Montag, 16. August 2021

Kabul

Rechtzeitig zur Bundestagswahl im September 2021 haben die Taliban die afghanische Hauptstadt Kabul eingenommen und damit ein weiteres Kapitel der Fremdherrschaft in dem islamischen Land beendet. Der nach den Terroranschlägen vom 11. September 2001 begonnene Einsatz bewaffneter deutscher Streitkräfte im Jahre 2002 endete im Juni 2021 mit über 12 Milliarden Euro Kosten und 59 toten deutsche Soldaten. Wie man angesichts der kriegerischen Gesichte von Afghanistan in Deutschland darauf kommen konnte, in dem 5000 Kilometer entfernten Land der Paschtunen irgendetwas militärisch ausrichten zu können, nachdem dort bereits die Engländer und Russen in den vergangenen Jahrhunderten empfindliche Niederlagen hinnehmen mussten, bleibt unklar.
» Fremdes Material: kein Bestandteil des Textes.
(* ===== verification/FileLocks.v ===== *)
(** Advisory byte-range locks of the FUSE server:
    [src/internal/core/virtio/fs_locks.go].

    [fuseLockManager] keeps the list of held ranges; [set] splits, sorts and
    merges that list.  The file gives the abstract meaning of a lock table
    ([holds]: which owner holds which byte, and how), proves that [set],
    [releaseOwner] and [close] implement the abstract updates, that no two
    owners ever hold conflicting locks, and that no waiter of [F_SETLKW] is left
    asleep while its lock could be granted. *)

From S2P Require Import Prelude.

(** * Data *)

Abbreviation linuxFRdLck := 0%Z.
Abbreviation linuxFWrLck := 1%Z.
Abbreviation linuxFUnlck := 2%Z.
Abbreviation linuxEINTR := 4%Z.
Abbreviation linuxEAGAIN := 11%Z.
Abbreviation linuxEINVAL := 22%Z.

Record fuseFileLock := mkLock {
  nodeID : Z;
  owner : Z;
  start : Z;
  end_ : Z;
  typeID : Z;
  pid : Z;
}.
#[export] Instance eta_fuseFileLock : Eta fuseFileLock := fun l =>
  mkLock (nodeID l) (owner l) (start l) (end_ l) (typeID l) (pid l).

Record fuseLockManager := mkManager {
  locks : list fuseFileLock;
  closed : bool;
}.
#[export] Instance eta_fuseLockManager : Eta fuseLockManager := fun m =>
  mkManager (locks m) (closed m).

(** * Operations *)

Definition newFuseLockManager : fuseLockManager := mkManager [] false.

Definition validFuseLockRange (request : fuseFileLock) : bool :=
  start request <=? end_ request.

Definition validFuseGetLock (request : fuseFileLock) : bool :=
  validFuseLockRange request &&
  ((typeID request =? linuxFRdLck) || (typeID request =? linuxFWrLck)).

Definition lockRangesOverlap (left right : fuseFileLock) : bool :=
  (start left <=? end_ right) && (start right <=? end_ left).

(** The test the loop of [conflictLocked] makes of one held lock. *)
Definition conflictsWith (request held : fuseFileLock) : bool :=
  if negb (nodeID held =? nodeID request) || (owner held =? owner request)
     || negb (lockRangesOverlap held request)
  then false
  else (typeID held =? linuxFWrLck) || (typeID request =? linuxFWrLck).

Fixpoint conflictLocked (held : list fuseFileLock) (request : fuseFileLock)
  : option fuseFileLock :=
  match held with
  | [] => None
  | h :: held => if conflictsWith request h then Some h else conflictLocked held request
  end.

Definition get (m : fuseLockManager) (request : fuseFileLock) : option fuseFileLock :=
  conflictLocked (locks m) request.

(** What the rebuild loop of [replaceOwnerRangeLocked] keeps of one held lock. *)
Definition splitHeld (request held : fuseFileLock) : list fuseFileLock :=
  if negb (nodeID held =? nodeID request) || negb (owner held =? owner request)
     || negb (lockRangesOverlap held request)
  then [held]
  else
    (if start held <? start request
     then [held <| end_ := u64 (start request - 1) |>] else []) ++
    (if negb (end_ request =? 2 ^ 64 - 1) && (end_ request <? end_ held)
     then [held <| start := u64 (end_ request + 1) |>] else []).

Definition rebuilt (held : list fuseFileLock) (request : fuseFileLock)
  : list fuseFileLock :=
  flat_map (splitHeld request) held ++
  (if negb (typeID request =? linuxFUnlck) then [request] else []).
Andererseits sind Machtgeilheit und Profilierungssucht von Politikern ein internationales Phänomen, dass die Bevölkerung bezahlt und Staatsbedienstete ausbaden müssen, so dass nicht einzusehen wäre, warum ausgerechnet Deutschland nicht davon betroffen sein sollte. Die solidarische Geste gegenüber den Vereinigten Staaten von Amerika unter dem Vorwand der Verteidigung der deutschen Freiheit am Hindukusch endete mit der erfolgreichen Aufrüstung der Taliban, die sich durch die Übernahme Afghanistans mit modernsten Waffen im Werte von mehreren Milliarden Euro auf Dauer dort werden etablieren können.
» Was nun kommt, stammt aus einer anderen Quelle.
Definition validateARPSource (packet expectedMAC expectedIPv4 : bytes) : SourceViolation :=
  if (len packet <? 28) || negb (unbe (slice packet 0 2) =? arpHardwareEthernet) ||
     negb (unbe (slice packet 2 4) =? arpProtoIPv4) || negb (at_ packet 4 =? 6) || negb (at_ packet 5 =? 4)
  then SourceMalformed
  else if negb (equalHardwareAddr (slice packet 8 14) expectedMAC) then SourceARPViolation
  else
    let senderIP := slice packet 14 18 in
    if Equal senderIP expectedIPv4 then SourceValid
    else if Equal senderIP IPv4zero && Equal (slice packet 24 28) expectedIPv4 then SourceValid
    else SourceARPViolation.

Definition validateIPv4Source (packet expectedIPv4 : bytes) : SourceViolation :=
  if (len packet <? ipv4HeaderLen) || negb (Z.shiftr (at_ packet 0) 4 =? 4) then SourceMalformed
  else
    let headerLen := Z.land (at_ packet 0) 0x0f * 4 in
    if (headerLen <? ipv4HeaderLen) || (len packet <? headerLen) then SourceMalformed
    else
      let sourceIP := slice packet 12 16 in
      if Equal sourceIP expectedIPv4 then SourceValid
      else if negb (Equal sourceIP IPv4zero) || negb (at_ packet 9 =? udpProtocolNumber) ||
              (len packet <? headerLen + udpHeaderLen) then SourceIPv4Violation
      else
        let udp := slice packet headerLen (len packet) in
        if (unbe (slice udp 0 2) =? 68) && (unbe (slice udp 2 4) =? 67) then SourceValid
        else SourceIPv4Violation.

Definition ValidateGuestSource (frame expectedMAC expectedIPv4 : bytes) : SourceViolation :=
  match To4 expectedIPv4 with
  | None => SourceMalformed
  | Some ip4 =>
      if (len frame <? ethernetHeaderLen) || negb (len expectedMAC =? 6) then SourceMalformed
      else if negb (equalHardwareAddr (slice frame 6 12) expectedMAC) then SourceMACViolation
      else
        let etherType := unbe (slice frame 12 14) in
        let rest := slice frame ethernetHeaderLen (len frame) in
        if etherType =? etherTypeARP then validateARPSource rest expectedMAC ip4
        else if etherType =? etherTypeIPv4 then validateIPv4Source rest ip4
        else if etherType =? 0x86dd then SourceUnsupportedProtocol
        else SourceValid
  end.

(** * The arithmetic of checksums *)

(** The sum of the big-endian words, unbounded. *)
Fixpoint wordSum (data : bytes) : Z :=
  match data with
  | [] => 0
  | [a] => a * 256
  | a :: b :: data => unbe [a; b] + wordSum data
  end.

(** Induction two elements at a time. *)
Lemma pair_ind {A} (P : list A -> Prop) :
  P [] -> (forall a, P [a]) -> (forall a b l, P l -> P (a :: b :: l)) -> forall l, P l.
Proof.
  intros H0 H1 H2 l. assert (P l /\ forall a, P (a :: l)) as [? _]; [|done].
  induction l as [|a l [IH1 IH2]]; split; auto.
Qed.

Lemma unbe2 a b : unbe [a; b] = a * 256 + b.
Proof. change (unbe [a; b]) with (b + 256 * (a + 256 * 0)). lia. Qed.

Lemma wordSum_range data : is_bytes data -> 0 <= 2 * wordSum data <= 65535 * (len data + 1).
Proof.
  intros H. induction data as [|a|a b data IH] using pair_ind.
  - cbn [wordSum]. change (len (@nil Z)) with 0. lia.
  - apply Forall_cons in H as [Ha _]. unfold in_width in Ha. cbn [wordSum]. change (len [a]) with 1. lia.
  - apply Forall_cons in H as [Ha H]. apply Forall_cons in H as [Hb H]. unfold in_width in *.
    rewrite !len_cons. cbn [wordSum]. rewrite unbe2. specialize (IH H). lia.
Qed.

Lemma sumWords_eq data : forall sum,
  is_bytes data -> 0 <= sum -> sum + wordSum data < 2 ^ 32 -> sumWords data sum = sum + wordSum data.
Proof.
  induction data as [|a|a b data IH] using pair_ind; intros sum H H0 Hs; cbn [sumWords wordSum] in *.
  - lia.
  - apply Forall_cons in H as [Ha _]. rewrite Z.shiftl_mul_pow2 by lia. change (2 ^ 8) with 256.
    rewrite wrap_small; [done|]. unfold in_width in *. lia.
  - apply Forall_cons in H as [Ha H]. apply Forall_cons in H as [Hb H]. unfold in_width in *.
    pose proof (wordSum_range data H). pose proof (len_nonneg data). rewrite unbe2 in *.
    rewrite wrap_small by (unfold in_width; lia). rewrite IH; [lia|done|lia|lia].
Qed.

Lemma wordSum_app a b : len a mod 2 = 0 -> wordSum (a ++ b) = wordSum a + wordSum b.
Proof.
  induction a as [|x|x y a IH] using pair_ind; cbn [app wordSum]; intros H; [done|done|].
  rewrite IH; [lia|]. rewrite !len_cons in H. dlia.
Qed.

(** What the carry loop computes: the remainder modulo 65535, with 65535 for a positive
    multiple. *)
Lemma foldCarry_spec sum : 0 <= sum < 2 ^ 32 ->
  let r := foldCarry 2 sum in 0 <= r <= 65535 /\ r mod 65535 = sum mod 65535 /\ (r = 0 <-> sum = 0).
Proof.
  intros Hs. assert (forall s, 0 <= s < 2 ^ 32 ->
    negb (Z.shiftr s 16 =? 0) = (65535 <? s) /\
    wrap 32 (Z.land s 0xffff + Z.shiftr s 16) = s mod 65536 + s / 65536) as Hstep.
  { intros s H. rewrite Z.shiftr_div_pow2 by lia. change (Z.land s 0xffff) with (Z.land s (Z.ones 16)).
    rewrite Z.land_ones by lia.
    change (2 ^ 16) with 65536. split; [|apply wrap_small; unfold in_width; revert H; pow2; dlia].
    destruct (Z.eqb_spec (s / 65536) 0), (Z.ltb_spec 65535 s); cbn; try done; dlia. }
  cbn [foldCarry]. destruct (Hstep sum Hs) as [-> ->]. destruct (Z.ltb_spec 65535 sum) as [H1|H1].
  - assert (0 <= sum mod 65536 + sum / 65536 <= 131070) as H2 by (revert Hs; pow2; dlia).
    destruct (Hstep (sum mod 65536 + sum / 65536)) as [-> ->]; [lia|].
    set (s1 := sum mod 65536 + sum / 65536) in *.
    assert (s1 mod 65535 = sum mod 65535 /\ 0 < s1) as [E1 E2] by (unfold s1; clear -H1 Hs; dlia).
    clearbody s1. destruct (Z.ltb_spec 65535 s1).
    + split; [dlia|]. split; [rewrite <- E1; dlia|]. split; [dlia|lia].
    + split; [lia|]. split; [done|]. lia.
  - split; [lia|]. split; [done|]. done.
Qed.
Da der Islam bekanntlich zu Deutschland gehört, sollte man auch der strengen Auslegung des Korans in Afghanistan durch die Taliban nicht mit einer grundsätzlichen Abwehrhaltung gegenübertreten, sondern der Neuordnung der Machtverhältnisse in Afghanistan positiv gegenüberstehen. Die überhebliche Haltung westlicher Demokratien, Staaten mit vollkommen anderen historischen und kulturellen Hintergründen die Vorzüge einer tatsächlich vorwiegend an materiellen Werten ausgerichteten Gesellschaft nahebringen zu wollen, musste insbesondere in Afghanistan scheitern.
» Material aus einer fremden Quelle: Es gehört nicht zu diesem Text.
Lemma guestRead_inv u reg :
  taken u reg ++ waiting (readRegister u reg).2 = waiting u /\
  mcr (readRegister u reg).2 = mcr u.
Proof.
  unfold taken, readRegister, modemStatus.
  destruct (Z.eqb_spec reg 0) as [->|Hr]; cbn [andb].
  - destruct (hasbits (lcr u) uartLCRDLAB); cbn [negb snd]; [done|].
    rewrite clearRX_waiting, app_nil_r. split; [done|]. unfold clearRX.
    by autorewrite with uart.
  - repeat case_match; cbn; done.
Qed.

Lemma guestWrite_inv u reg v :
  hasbits (mcr u) uartMCRLoop = false ->
  (reg = 2 -> hasbits v 0x02 = false) ->
  (reg = 4 -> hasbits v uartMCRLoop = false) ->
  waiting (writeRegister u reg v) = waiting u /\
  hasbits (mcr (writeRegister u reg v)) uartMCRLoop = false.
Proof.
  intros Hm H2 H4. unfold writeRegister.
  assert (Hthr : waiting (updateInterrupts (u <| lsr := Z.ldiff (lsr u) uartLSRTHRE |>)) = waiting u).
  { unfold waiting, uartLSRDataReady, uartLSRTHRE. autorewrite with uart. cbn.
    autorewrite with bits. cbn. by rewrite andb_true_r. }
  destruct reg as [|reg|reg]; [|do 3 (try destruct reg as [reg|reg|])|]; try done;
    try (destruct (hasbits (lcr u) uartLCRDLAB); [done|]).
  - destruct (transmit_waiting (updateInterrupts (u <| lsr := Z.ldiff (lsr u) uartLSRTHRE |>)) v)
      as [-> ->]; autorewrite with uart; done.
  - unfold setMCR. rewrite Hm. cbn. unfold waiting. autorewrite with uart. cbn.
    split; [done|]. specialize (H4 eq_refl). unfold uartMCRLoop in *.
    autorewrite with bits in *. by rewrite H4.
  - unfold setFCR. by rewrite (H2 eq_refl).
  - unfold setIER, waiting. by autorewrite with uart.
Qed.

Lemma injectStep_inv data s s' : injectStep s s' -> injectInv data s -> injectInv data s'.
Proof.
  intros Hstep. destruct Hstep as [u v rest got u' Hp|u v rest got Hp|u rest got reg|u rest got reg v H2 H4];
    unfold injectInv; cbn; intros [Hd Hm]; [|done|..].
  - unfold injectPoll in Hp. destruct (hasbits (lsr u) uartLSRDataReady) eqn:Hdr; [done|].
    injection Hp as <-. rewrite receive_waiting. autorewrite with uart. split; [|done].
    rewrite <- Hd. unfold waiting. by rewrite Hdr.
  - destruct (guestRead_inv u reg) as [Hw ->]. split; [|done].
    by rewrite <- Hd, <- Hw, <- !app_assoc.
  - destruct (guestWrite_inv u reg v Hm H2 H4) as [-> ?]. done.
Qed.

(** From any state the guest can drain the receiver: clear DLAB, read RBR. *)
Lemma guestDrain s data :
  injectInv data s ->
  exists u, rtc injectStep s (mkInjection u (todo s) (received s ++ waiting (port s))) /\
    waiting u = [] /\ hasbits (mcr u) uartMCRLoop = false.
Proof.
  intros [_ Hm]. destruct s as [u rest got]; cbn in *.
  set (u1 := writeRegister u 3 0).
  assert (Ht : taken u1 0 = waiting u) by reflexivity.
  exists (readRegister u1 0).2. split_and!.
  - eapply rtc_l; [apply (inj_guestWrite _ _ _ 3 0); lia|].
    eapply rtc_l; [apply (inj_guestRead _ _ _ 0)|]. fold u1. rewrite Ht. reflexivity.
  - apply clearRX_waiting.
  - destruct (guestRead_inv u1 0) as [_ ->]. done.
Qed.

Lemma inject_completes data s :
  injectInv data s -> exists u, rtc injectStep s (mkInjection u [] data).
Proof.
  remember (todo s) as rest eqn:Hrest. revert s Hrest.
  induction rest as [|v rest IH]; intros s Hrest Hinv;
    destruct (guestDrain s data Hinv) as (u & Hrun & Hw & Hm); rewrite <- Hrest in Hrun;
    destruct Hinv as [Hd _]; rewrite <- Hrest in Hd.
  - exists u. by rewrite <- Hd, app_nil_r.
  - destruct (injectPoll u v) as [u'|] eqn:Hp; unfold injectPoll in Hp;
      destruct (hasbits (lsr u) uartLSRDataReady) eqn:Hdr; try done;
      [|by unfold waiting in Hw; rewrite Hdr in Hw].
    assert (Hstep : injectStep (mkInjection u (v :: rest) (received s ++ waiting (port s)))
                      (mkInjection u' rest (received s ++ waiting (port s)))).
    { apply inj_store. unfold injectPoll. by rewrite Hdr. }
    destruct (IH (mkInjection u' rest (received s ++ waiting (port s))) eq_refl) as [uf Huf].
    + eapply injectStep_inv; [exact Hstep|]. split; [|done]. cbn.
      by rewrite Hw, <- Hd, <- app_assoc.
    + exists uf. etrans; [exact Hrun|]. by eapply rtc_l.
Qed.

(** * Loopback *)

Inductive access := Rd (reg : Z) | Wr (reg v : Z).

Definition runAccess (u : UART8250) (a : access) : UART8250 :=
  match a with
  | Rd reg => (readRegister u reg).2
  | Wr reg v => writeRegister u reg v
  end.

Definition thre (u : UART8250) : bool := hasbits (lsr u) uartLSRTHRE.

Lemma runAccess_thre u a :
  (forall v, a <> Wr 0 v) -> thre u = false -> thre (runAccess u a) = false.
Proof.
  intros Ha Ht.
  assert (Hclear : thre (clearRX u) = false).
  { unfold clearRX, thre, uartLSRTHRE, uartLSRDataReady in *. autorewrite with uart. cbn.
    autorewrite with bits in *. by rewrite Ht. }
  destruct a as [reg|reg v]; cbn [runAccess].
  - unfold readRegister, modemStatus. repeat case_match; done.
  - unfold writeRegister, setIER, setFCR, setMCR, thre in *.
    destruct (Z.eqb_spec reg 0) as [->|Hr]; [by specialize (Ha v)|].
    repeat case_match; autorewrite with uart; try done; try (cbn; rewrite ?Hclear; done).
    unfold clearRX, updateModemStatus, uartLSRTHRE, uartLSRDataReady in *.
    cbn. autorewrite with uart in *. cbn in *. autorewrite with bits in *. by rewrite Ht.
Qed.

Lemma loopback_thre u v :
  hasbits (lcr u) uartLCRDLAB = false -> hasbits (mcr u) uartMCRLoop = true ->
  thre (writeRegister u 0 v) = false.
Proof.
  intros Hl Hm. unfold writeRegister, transmit, thre. rewrite Hl. autorewrite with uart.
  change (mcr (u <| lsr := _ |>)) with (mcr u). rewrite Hm. autorewrite with uart. cbn.
  autorewrite with uart. cbn. unfold uartLSRTHRE, uartLSRDataReady. autorewrite with bits. cbn.
  by rewrite andb_false_r.
Qed.

(** * Read-back of the registers *)

(** The value a register shows after [v] is stored in it, where it is readable. *)
Definition readback (u : UART8250) (reg v : Z) : option Z :=
  match reg with
  | 0 => if hasbits (lcr u) uartLCRDLAB then Some v else None
  | 1 => Some (if hasbits (lcr u) uartLCRDLAB then v else Z.land v 0x0f)
  | 3 | 7 => Some v
  | 4 => Some (Z.land v 0x1f)
  | _ => None
  end.

Lemma writeRegister_place u reg v :
  base (writeRegister u reg v) = base u /\ size (writeRegister u reg v) = size u /\
  stride (writeRegister u reg v) = stride u.
Proof.
  unfold writeRegister, setIER, setFCR, setMCR, transmit, writeOut, clearRX, updateModemStatus.
  repeat case_match; split_and!; repeat (autorewrite with uart; cbn); done.
Qed.

Lemma readback_register u reg v w :
  readback u reg v = Some w -> (readRegister (writeRegister u reg v) reg).1 = w.
Proof.
  unfold readback, writeRegister, readRegister.
  repeat case_match; intros Hw; simplify_eq; try done;
    unfold setIER, setMCR in *; autorewrite with uart in *; cbn in *; try congruence.
  repeat case_match; unfold clearRX, updateModemStatus in *;
    repeat (autorewrite with uart in *; cbn in *); congruence.
Qed.

(** * Properties *)

(** The interrupt sources of the 16550 data sheet: the bit of the enable register for each, when it is asserted, its priority (1 is the
    highest) and its identification. *)
Inductive source := LineStatus | ReceivedData | TransmitterEmpty | ModemStatus.

Definition enableBit (s : source) : Z :=
  match s with ReceivedData => 0 | TransmitterEmpty => 1 | LineStatus => 2 | ModemStatus => 3 end.

Definition asserted (u : UART8250) (s : source) : Prop :=
  match s with
  | LineStatus => exists i, 1 <= i <= 4 /\ Z.testbit (lsr u) i = true
  | ReceivedData => Z.testbit (lsr u) 0 = true
  | TransmitterEmpty => Z.testbit (lsr u) 5 = true
  | ModemStatus => msrDelta u <> 0
  end.

Definition priority (s : source) : Z :=
  match s with LineStatus => 1 | ReceivedData => 2 | TransmitterEmpty => 3 | ModemStatus => 4 end.

Definition identification (s : source) : Z :=
  match s with LineStatus => 6 | ReceivedData => 4 | TransmitterEmpty => 2 | ModemStatus => 0 end.

Definition pending (u : UART8250) (s : source) : Prop := Z.testbit (ier u) (enableBit s) = true /\ asserted u s.

(** The source whose identification the register shows, if it shows one. *)
Definition chosen (u : UART8250) (s : source) : Prop := pending u s /\ forall s', pending u s' -> priority s <= priority s'.

(** An error or break: one of four bits of the line status. *)
Lemma line_status_bits v : hasbits v 0x1e = true <-> exists i, 1 <= i <= 4 /\ Z.testbit v i = true.
Proof.
  unfold hasbits. rewrite negb_true_iff, Z.eqb_neq.
  assert (B : forall i, Z.testbit 0x1e i = true -> 1 <= i <= 4).
  { intros i Hi. assert (0 <= i) by (destruct (Z.neg_nonneg_cases i); [by rewrite Z.testbit_neg_r in Hi|done]).
    assert (i <= 4) by (destruct (Z.le_gt_cases i 4); [done|by rewrite Z.bits_above_log2 in Hi by (cbn; lia)]).
    destruct (Z.eq_dec i 0) as [->|]; [done|lia]. }
  split.
  - intros H. destruct (Z.testbit v 1) eqn:E1; [by exists 1|]. destruct (Z.testbit v 2) eqn:E2; [by exists 2|].
    destruct (Z.testbit v 3) eqn:E3; [by exists 3|]. destruct (Z.testbit v 4) eqn:E4; [by exists 4|].
    destruct H. apply Z.bits_inj'. intros i _. rewrite Z.land_spec, Z.bits_0. destruct (Z.testbit 0x1e i) eqn:E; [|apply andb_false_r].
    apply B in E. assert (i = 1 \/ i = 2 \/ i = 3 \/ i = 4) as [->|[->|[->| ->]]] by lia; by rewrite ?E1, ?E2, ?E3, ?E4.
  - intros (i & Hi & Hv) H. apply (f_equal (fun z => Z.testbit z i)) in H. rewrite Z.land_spec, Hv, Z.bits_0 in H.
    assert (i = 1 \/ i = 2 \/ i = 3 \/ i = 4) as [->|[->|[->| ->]]] by lia; discriminate H.
Qed.

(** The conditions of the cases of the switch. *)
Lemma pending_cases u s : pending u s <-> match s with
  | LineStatus => hasbits (ier u) 0x04 && hasbits (lsr u) 0x1e
  | ReceivedData => hasbits (ier u) 0x01 && hasbits (lsr u) uartLSRDataReady
  | TransmitterEmpty => hasbits (ier u) 0x02 && hasbits (lsr u) uartLSRTHRE
  | ModemStatus => hasbits (ier u) 0x08 && negb (msrDelta u =? 0)
  end = true.
Proof.
  unfold pending, uartLSRDataReady, uartLSRTHRE. destruct s; cbn [enableBit asserted]; rewrite andb_true_iff.
  - by rewrite hasbits_4, line_status_bits.
  - by rewrite !hasbits_1.
  - by rewrite hasbits_2, hasbits_32.
  - change 8 with (2 ^ 3). by rewrite (hasbits_pow2 (ier u) 3), negb_true_iff, Z.eqb_neq by lia.
Qed.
Schließlich ist laut der afghanischen Verfassung der Islam die Staatsreligion Afghanistans. Artikel 2 der Verfassung der Islamischen Republik Afghanistan vom Januar 2004 legt die "heilige Religion des Islam" als Religion Afghanistans fest. Gemäß Artikel 3 dieser Verfassung darf kein Gesetz in Widerspruch zu den Lehren und Vorschriften des Islam stehen. Das sollte auch hier als unproblematisch erkannt werden, denn wie die Türkisch-Islamische Union der Anstalt für Religion e.V. richtungsweisend ausführt, ist es Ziel des Islam, "den Menschen ein Leben in Frieden und Eintracht zu bescheren, wozu er die Menschen gemahnt, den Frieden und die Gerechtigkeit auf Erden zu etablieren. Auch seiner Wortbedeutung nach ist und bringt der Islam “Frieden” und “Sicherheit”. Ein “Muslim” ist demnach jemand, der Frieden und Sicherheit erlangt hat und dieses zum Ziel hat."

Auch ohne die Herrschaft der Taliban war bei Männern die Abkehr vom Islam mit Enthauptung und bei Frauen mit lebenslanger Haft zu bestrafen, sofern die Betroffenen keine Reue zeigen. Das Strafrecht der Scharia sieht nämlich grundsätzlich die Todesstrafe für erwachsene zurechnungsfähige Männer vor, die den Islam freiwillig verlassen haben und weil diese Rechtsauffassung seit langem für die schiitisch-dschafaritische als auch für die in Afghanistan dominierende sunnitisch-hanafitische Rechtsschule gilt, sollte man nicht so tun, als ob sich durch die Machtergreifung der Taliban Grundsätzliches ändern würde, was für die politischen Führungen der westlichen Welt tatsächlich von Interesse wäre.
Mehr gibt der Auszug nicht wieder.